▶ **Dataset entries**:
********
(** * Hierarchical item codes, price aggregation and rollups of papa_funcional

    A shallow embedding of the budget tool's code-hierarchy logic
    ([funciones/crear_detallado.py], [funciones/crear_pdf.py]), its currency
    lookup ([funciones/monedas.py]), its project loader
    ([funciones/presupuesto_utils.py]) and the detail-table editing
    operations ([funciones/modificar_presupuesto.py]).

    Conventions of the model:
    - item and catalog codes are Python [str] values over ASCII, modelled as
      [string];
    - Python floats are modelled as exact rationals ([Q], compared with
      [==]); a float that may be NaN is an [option Q] with [None] for NaN;
    - a Python call that may raise returns an [option], [None] standing
      for the exception;
    - a table column that pandas may hold as text or as numbers carries
      its dtype next to the values [astype(str)] gives, and the cells of
      a column that an edit assigns to are typed ([Tables.cell]);
    - the repository pins no version of pandas: where pandas 2 and
      pandas 3 differ, the version is an argument ([Tables.pandas]). *)

From Stdlib Require Import String Ascii List ZArith QArith Bool Arith Lia.
From Stdlib Require Import Permutation Sorted Setoid Morphisms.
Import ListNotations.

Local Open Scope string_scope.
Local Open Scope list_scope.

(** ** Python string primitives *)

Module PyStr.

Definition dot : ascii := "."%char.

(** [s.split(sep)] for a one-character separator: never empty, the empty
    string splits into one empty segment. *)
Fixpoint split (sep : ascii) (s : string) : list string :=
  match s with
  | EmptyString => [EmptyString]
  | String c s' =>
      if Ascii.eqb c sep then EmptyString :: split sep s'
      else match split sep s' with
           | [] => [String c EmptyString]
           | seg :: rest => String c seg :: rest
           end
  end.

(** [s.count(c)] for a one-character needle. *)
Fixpoint count (c : ascii) (s : string) : nat :=
  match s with
  | EmptyString => 0
  | String a s' => (if Ascii.eqb a c then 1 else 0) + count c s'
  end.

(** [s.startswith(p)]. *)
Definition startswith (s p : string) : bool := String.prefix p s.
********
▶ **Your goal**:
Please give back, exactly as it stands above, the stretch from the line with "- Python floats" through the line with "- a table column", and no line outside it.

▶ **Answer for this exercise**:
    - Python floats are modelled as exact rationals ([Q], compared with
      [==]); a float that may be NaN is an [option Q] with [None] for NaN;
    - a Python call that may raise returns an [option], [None] standing
      for the exception;
    - a table column that pandas may hold as text or as numbers carries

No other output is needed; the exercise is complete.